Oilseed rape (Brassica napus L.), from Brasscicaceae, is a broad leaved and could be grown as a break crop for continuous run of cereals, and thus can be an alternative for cereal-based agriculture systems (Kachatourians et al. 2001). It is a common oilseed crop in Iran, including Fars province due to its oil quality and quantity (Naderi and Ghadiri 2011).

Avena species has been considered as the most widespread and economically detrimental grass weed species of cereals in the world (O’Donovan et al. 2000).Wild oat (Avena fatua L.) is an annual grass and its control is difficult because its seed shattering occurs before crop maturity. It is a dominant weed in several crop fields such as oilseed rape and wheat (Triticum aestivum) which can cause major yield losses as well as lower crop quality (Daugovish et al. 2002).

Nitrogen (N) is the major element nutrient to increase crop yield in the production of non-legume crops and thus its management is essential due to high environmental risk and cost (Bosnic and Swanton 1997).
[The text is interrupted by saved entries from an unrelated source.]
Lemma scored_In (ps : list Probed) (x : Probed * num) :
  In x (AnyScore.withScores scoreAmong ps) -> In (fst x) ps.
Proof.
  unfold AnyScore.withScores. cbv zeta. intros H.
  apply List.in_map_iff in H as (p & <- & Hp). exact Hp.
Qed.

(** X3. With two or more candidates, a success among them and scores
    that are numbers, the round returns a measured candidate whose score
    none of the others exceeds, the first seen among those with that
    score; this for the scores as the engine computes them in binary64
    as for any others. *)
Theorem preferBestSource_picks_best (sources : list SearchResult) :
  List.length sources <> 1%nat ->
  successes probe sources <> [] ->
  scored (AnyScore.withScores scoreAmong (successes probe sources)) ->
  exists best,
    AnyScore.preferBestSource probe scoreAmong sources
    = Returned {| chosen := Some (fst (fst best));
                  published := Some (fold_left (publish probe) sources ∅) |}
    /\ In (fst (fst best)) sources
    /\ probeSource probe (fst (fst best)) = Some (fst best)
    /\ snd best = scoreAmong (List.map snd (successes probe sources)) (snd (fst best))
    /\ Forall (notBelow best) (AnyScore.withScores scoreAmong (successes probe sources))
    /\ head (List.filter (tiedAt (snd best))
               (AnyScore.withScores scoreAmong (successes probe sources)))
       = Some best.
Proof.
  intros Hlen Hne Hscored.
  rewrite scored_round by exact Hlen. cbv zeta.
  destruct (winner_first_seen (AnyScore.withScores scoreAmong (successes probe sources))
              Hscored)
    as (best & Hhead & Hmax & Hfirst).
  { unfold AnyScore.withScores. cbv zeta.
    destruct (successes probe sources); [congruence|]. discriminate. }
  exists best.
  pose proof (sort_fold_perm
                (AnyScore.withScores scoreAmong (successes probe sources)) [])
    as Hperm.
  fold (sortByScore (AnyScore.withScores scoreAmong (successes probe sources))) in Hperm.
  cbn [app] in Hperm.
  destruct (successes probe sources) as [|p ps] eqn:E; [congruence|].
  destruct (sortByScore (AnyScore.withScores scoreAmong (p :: ps)))
    as [|b sorted] eqn:Es; [discriminate Hhead|].
  injection Hhead as ->.
  assert (Hin : In best (AnyScore.withScores scoreAmong (p :: ps))).
  { apply (Permutation_in best Hperm). now left. }
  assert (Hscore : snd best = scoreAmong (List.map snd (p :: ps)) (snd (fst best))).
  { unfold AnyScore.withScores in Hin. cbv zeta in Hin.
    apply List.in_map_iff in Hin as (q & <- & _). reflexivity. }
  apply scored_In in Hin. rewrite <- E in Hin. apply (successes_In probe) in Hin.
  split; [reflexivity|]. split; [apply Hin|]. split; [apply Hin|].
  split; [exact Hscore|]. split; assumption.
Qed.

End Round.

Lemma preferBestSource_picks_best_witness :
  exists best,
    AnyScore.preferBestSource AnyScore.closeAnswer AnyScore.binary64Score
                              AnyScore.closeCall
    = Returned {| chosen := Some (fst (fst best));
                  published := Some (fold_left (publish AnyScore.closeAnswer)
                                               AnyScore.closeCall ∅) |}
    /\ In (fst (fst best)) AnyScore.closeCall
    /\ probeSource AnyScore.closeAnswer (fst (fst best)) = Some (fst best)
    /\ snd best
       = AnyScore.binary64Score
           (List.map snd (successes AnyScore.closeAnswer AnyScore.closeCall))
           (snd (fst best))
    /\ Forall (notBelow best)
              (AnyScore.withScores AnyScore.binary64Score
                 (successes AnyScore.closeAnswer AnyScore.closeCall))
    /\ head (List.filter (tiedAt (snd best))
               (AnyScore.withScores AnyScore.binary64Score
                  (successes AnyScore.closeAnswer AnyScore.closeCall)))
       = Some best.
Proof.
  apply (preferBestSource_picks_best AnyScore.closeAnswer AnyScore.binary64Score
           AnyScore.closeCall).
  - discriminate.
  - vm_compute. discriminate.
  - vm_compute. repeat constructor.
Defined.

(** Of two candidates that tie at 60.63 in exact arithmetic the round
    returns the second, which alone scores 60.63 in binary64; under the
    exact scores it would return the first. *)
Lemma close_call_goes_to_second :
  match AnyScore.preferBestSource AnyScore.closeAnswer AnyScore.binary64Score
                                  AnyScore.closeCall with
  | Returned selection => chosen selection
  | Thrown => None
  end = Some (candidate "c1")
  /\ match AnyScore.preferBestSource AnyScore.closeAnswer AnyScore.exactScore
                                     AnyScore.closeCall with
     | Returned selection => chosen selection
     | Thrown => None
     end = Some (candidate "c0").
Proof. split; vm_compute; reflexivity. Qed.

End AnyScoreFacts.

(** ** The default filter: what it leaves and what it passes *)

Module AdFilterMoreFacts.

Import AdFilter AdFilterMore AdFilterFacts.

Lemma join_split (sep : N) (s : ustring) : join sep (split sep s) = s.
Proof.
  induction s as [|c s IH]; [reflexivity|]. cbn [split].
  pose proof (split_not_nil sep s) as Hne.
  destruct (c =? sep)%N eqn:E.
  - apply N.eqb_eq in E. subst c.
    destruct (split sep s) as [|l ls]; [congruence|].
    change (join sep ([] :: l :: ls)) with (sep :: join sep (l :: ls)).
    now rewrite IH.
  - destruct (split sep s) as [|l ls]; [congruence|].
    destruct ls as [|l' ls]; cbn [join] in IH |- *; now rewrite <- IH.
Qed.

(** What the filter returns is the join of lines of the manifest, taken
    in their order, all of which the loop passes. *)
Lemma defaultFilter_kept (type m : ustring) :
  exists kept,
    defaultFilter type m = join LF kept
    /\ kept `sublist_of` split LF m
    /\ Forall (fun line => plain (isRuyi type) line = true) kept.
Proof.
  destruct m as [|c m].
  - exists []. split; [reflexivity|]. split; [apply sublist_nil_l | constructor].
  - exists (scan (isRuyi type) (split LF (c :: m))).
    split; [now apply defaultFilter_scan|].
    split; [apply scan_sublist | apply scan_plain].
Qed.

(** X5. The default filter only removes lines: its result is the manifest's
    lines with some left out, none altered, none moved. *)
Theorem defaultFilter_only_removes (type m3u8Content : ustring) :
  exists kept,
    kept `sublist_of` split LF m3u8Content
    /\ defaultFilter type m3u8Content = join LF kept.
Proof.
  destruct (defaultFilter_kept type m3u8Content) as (kept & Hj & Hs & _).
  now exists kept.
Qed.

(** X6. No line of the result carries the discontinuity marker and, for
    [ruyi], none carries a filler duration. *)
Theorem defaultFilter_result_clean (type m3u8Content : ustring) :
  Forall (fun line =>
            includes line discontinuity = false
            /\ (isRuyi type = true -> isFiller line = false))
         (split LF (defaultFilter type m3u8Content)).
Proof.
  destruct (defaultFilter_kept type m3u8Content) as (kept & -> & Hs & Hp).
  assert (Hempty : Forall (fun line =>
                             includes line discontinuity = false
                             /\ (isRuyi type = true -> isFiller line = false))
                          (split LF [])).
  { repeat constructor. }
  destruct kept as [|l kept]; [exact Hempty|].
  rewrite split_join.
  - eapply Forall_impl; [exact Hp|]. intros line Hline.
    apply plain_inv in Hline as [Hd Hf]. split; [exact Hd|].
    intros Hr. now rewrite Hr in Hf.
  - discriminate.
  - apply (sublist_Forall _ _ (split LF m3u8Content) Hs). apply split_no_sep.
Qed.

Lemma scan_filter (lines : list ustring) :
  scan false lines
  = List.filter (fun line => negb (includes line discontinuity)) lines.
Proof.
  induction lines as [|line rest IH]; [reflexivity|]. cbn [scan List.filter].
  destruct (includes line discontinuity); cbn [negb andb]; now rewrite IH.
Qed.

(** X7. For a type other than [ruyi] the result is the manifest without its
    lines that carry the discontinuity marker, and nothing else is dropped. *)
Theorem defaultFilter_other_types (type m3u8Content : ustring) :
  type <> str "ruyi" ->
  defaultFilter type m3u8Content
  = join LF (List.filter (fun line => negb (includes line discontinuity))
                         (split LF m3u8Content)).
Proof.
  intros Htype. destruct m3u8Content as [|c m]; [reflexivity|].
  rewrite defaultFilter_scan by discriminate.
  unfold isRuyi, ueqb. rewrite bool_decide_eq_false_2 by exact Htype.
  now rewrite scan_filter.
Qed.

(** X8. A manifest none of whose lines carries the discontinuity marker or,
    for [ruyi], a filler duration comes back unchanged. *)
Theorem defaultFilter_unchanged (type m3u8Content : ustring) :
  Forall (fun line => plain (isRuyi type) line = true) (split LF m3u8Content) ->
  defaultFilter type m3u8Content = m3u8Content.
Proof.
  intros H. destruct m3u8Content as [|c m]; [reflexivity|].
  rewrite defaultFilter_scan by discriminate.
  rewrite scan_fixed by exact H. apply join_split.
Qed.

Lemma defaultFilter_other_types_witness :
  defaultFilter (str "other") sampleManifest
  = join LF (List.filter (fun line => negb (includes line discontinuity))
                         (split LF sampleManifest)).
Proof.
  apply (defaultFilter_other_types (str "other") sampleManifest). discriminate.
Defined.

Lemma defaultFilter_unchanged_witness :
  defaultFilter (str "ruyi") cleanManifest = cleanManifest.
Proof.
  apply (defaultFilter_unchanged (str "ruyi") cleanManifest).
  vm_compute. repeat constructor.
Defined.

End AdFilterMoreFacts.

(** ** Skipping the outro *)

Module SkipMoreFacts.

Import JsNumFacts Skip SkipMore.
Local Open Scope num_scope.

(** X9. Whatever the handler is given, it moves to the next episode only
    when the episode playing is not the last, pauses only when it is, and
    does either only when skipping is on, the check is due, the outro offset
    is negative, the duration positive and the position past the duration
    plus the offset. *)
Theorem outro_moves_on_or_pauses (cfg : SkipConfig) (last : Z) (e : Tick) :
  (In NextEpisode (fst (onTimeUpdate cfg last e)) ->
   (currentEpisodeIndex e < episodesOrOne e - 1)%Z)
  /\ (In Pause (fst (onTimeUpdate cfg last e)) ->
      (episodesOrOne e - 1 <= currentEpisodeIndex e)%Z)
  /\ (In NextEpisode (fst (onTimeUpdate cfg last e))
      \/ In Pause (fst (onTimeUpdate cfg last e)) ->
      enable cfg = true /\ (1500 <= now e - last)%Z
      /\ (outro_time cfg <? n0) = true
      /\ (orElse (playerDuration e) n0 >? n0) = true
      /\ (orElse (playerCurrentTime e) n0
          >? playerDuration e + outro_time cfg) = true).
Proof.
  unfold onTimeUpdate. fold (episodesOrOne e).
  destruct (enable cfg); cbn [negb fst In]; [|tauto].
  destruct (now e - last <? 1500)%Z eqn:Hwin; cbn [fst In]; [tauto|].
  apply Z.ltb_ge in Hwin.
  set (intro := if (intro_time cfg >? n0) && _ then _ else _).
  assert (Hintro : forall a, In a intro -> a <> NextEpisode /\ a <> Pause).
  { intros a. subst intro. destruct (andb _ _); cbn [In]; [|tauto].
    intros [<-|[<-|[]]]; split; discriminate. }
  clearbody intro.
  destruct (outro_time cfg <? n0); cbn [andb].
  2:{ rewrite app_nil_r. split; [|split].
      - intros H. apply Hintro in H. tauto.
      - intros H. apply Hintro in H. tauto.
      - intros [H|H]; apply Hintro in H; tauto. }
  destruct (orElse (playerDuration e) n0 >? n0); cbn [andb].
  2:{ rewrite app_nil_r. split; [|split].
      - intros H. apply Hintro in H. tauto.
      - intros H. apply Hintro in H. tauto.
      - intros [H|H]; apply Hintro in H; tauto. }
  destruct (orElse (playerCurrentTime e) n0 >? _).
  2:{ rewrite app_nil_r. split; [|split].
      - intros H. apply Hintro in H. tauto.
      - intros H. apply Hintro in H. tauto.
      - intros [H|H]; apply Hintro in H; tauto. }
  destruct (currentEpisodeIndex e <? episodesOrOne e - 1)%Z eqn:Hidx.
  - apply Z.ltb_lt in Hidx. split; [intros _; exact Hidx|]. split.
    + intros H. apply in_app_or in H as [H|H]; [apply Hintro in H; tauto|].
      cbn [In] in H. destruct H as [H|[H|[]]]; discriminate H.
    + intros _. repeat split; lia.
  - apply Z.ltb_ge in Hidx. split.
    + intros H. apply in_app_or in H as [H|H]; [apply Hintro in H; tauto|].
      cbn [In] in H. destruct H as [H|[H|[]]]; discriminate H.
    + split; [intros _; lia|]. intros _. repeat split; lia.
Qed.

End SkipMoreFacts.

(** ** The danmaku cache: reading, writing and sweeping *)

Module DanmakuCacheMoreFacts.

Import DanmakuCache DanmakuCacheMore.
Local Open Scope Z_scope.

Lemma insertBy_perm {A : Type} (before : A -> A -> bool) (x : A) (l : list A) :
  insertBy before x l ≡ₚ x :: l.
Proof.
  induction l as [|y l IH]; cbn [insertBy]; [reflexivity|].
  destruct (before x y); [reflexivity|]. rewrite IH. apply perm_swap.
Qed.

Lemma sortBy_perm {A : Type} (before : A -> A -> bool) (l : list A) :
  sortBy before l ≡ₚ l.
Proof.
  induction l as [|x l IH]; [reflexivity|].
  unfold sortBy in *. cbn [foldr]. rewrite insertBy_perm. now constructor.
Qed.

Lemma filter_length_perm {A : Type} (f : A -> bool) (l l' : list A) :
  l ≡ₚ l' -> List.length (List.filter f l) = List.length (List.filter f l').
Proof.
  induction 1 as [|x l l' _ IH|x y l|l l' l'' _ IH1 _ IH2]; cbn [List.filter].
  - reflexivity.
  - destruct (f x); cbn [List.length]; now rewrite IH.
  - destruct (f x), (f y); reflexivity.
  - now rewrite IH1.
Qed.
It have been reported that many weeds are high N consumers (Hans and Johnson 2002, Blackshaw 2005), which can limit N resources for crop growth (Blackshaw 2005). They not only decrease soil N availability for crops but their growth and competitiveness also are increased by higher N rates (Blackshaw et al. 2003, 2004). It has been shown that weed-crop competitive interaction could be changed by N levels (Carlson and Hill 1985, Ampong-Nyarko and de Datta 1993, Santos et al. 1998, Dhima and Eleftherohorinos 2001, Andreasenet al. 2006, Naderi and Ghadiri 2011). In contrast, other researchers showed that N had little impact on weed-crop competition (Satorre and Snaydon 1992, Gonzalez Ponce 1998). Interestingly, some studies indicated that results might be crop and/or weed species specific. For example, Blackshaw and Brandt (2008) reported that competitiveness of Persian darnel (Lolium persicum) and Rusian thistle (Salsola spp.) was not affected by N rate but the competitiveness of redroot pigweed (Amaranthus retroflexus) progressively improved as N rate increased. Increased N rates could enhance, unchanged or reduce weed biomass in barley (Hordeum vulgare) and winter wheat (T. aestivum), depending on the weed and crop (Jornsgard et al. 1996).
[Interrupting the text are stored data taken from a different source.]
(** X8. One trending cycle.  With a credential, a click on the home button
    passes one trending request to [fetch], clears the search field, leaves
    the bookmarks-only view and shows the spinner; when that request comes
    back with results the page shows exactly those results as a grid, and no
    request of the cycle is left in flight. *)
Theorem trending_cycle (key : option jsstring) (status : Z) (rs : list Movie)
    (w : World) :
  opt_truthy key = true →
  let w1 := exec (handle key ClickHome) w in
  let w2 := exec (handle key (Settle (length (inflight w)) (succeeded status rs))) w1 in
  network w1 = network w ++ [GetTrending key]
  ∧ render_main (view w1) = Spinner
  ∧ searchQuery (view w1) = []
  ∧ render_main (view w2) = Grid rs
  ∧ inflight w2 = inflight w
  ∧ bookmarks (view w2) = bookmarks (view w).
Proof.
  intros Hk w1 w2.
  assert (E1 : w1 = mkWorld (mkState (movies (view w)) true [] (bookmarks (view w))
                               (selectedMovie (view w)) None false)
                      (storage w) (toasts w) (network w ++ [GetTrending key])
                      (inflight w ++ [AwaitTrending]) (console w)).
  { subst w1. unfold handle, fetchTrendingMovies. by rewrite Hk. }
  subst w2. rewrite E1.
  pose proof (settle_last key AwaitTrending (succeeded status rs)
    (mkWorld (mkState (movies (view w)) true [] (bookmarks (view w))
                (selectedMovie (view w)) None false)
             (storage w) (toasts w) (network w ++ [GetTrending key])
             (inflight w) (console w))) as E2.
  cbn [inflight view storage toasts network console] in E2. rewrite E2.
  split_and!; try done. by apply render_grid.
Qed.

Lemma trending_cycle_witness :
  opt_truthy (Some (lit "k")) = true
  ∧ render_main (view (exec (handle (Some (lit "k"))
                               (Settle 0 (succeeded 200 [item 1 "A"])))
                            (exec (handle (Some (lit "k")) ClickHome)
                                  (mkWorld initial_state None [] [] [] []))))
    = Grid [item 1 "A"].
Proof.
  split; [reflexivity|].
  apply (trending_cycle (Some (lit "k")) 200 [item 1 "A"]
           (mkWorld initial_state None [] [] [] []) eq_refl).
Defined.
Growing competitive crops is one of the most important weed management strategies which can reduce environmental damage associated with agricultural production such as herbicides. Although some researchers have evaluated the competitiveness of wheat and barley with wild oat (Morishita et al. 1991, Ghadiri et al. 2008), there is limited information on wild oat and oilseed rape competitive interaction. Therefore, this research was carried out to evaluate the effects of different densities of wild oat and N rates on oilseed rape yield in order to determine the optimal rate of N application under competition conditions.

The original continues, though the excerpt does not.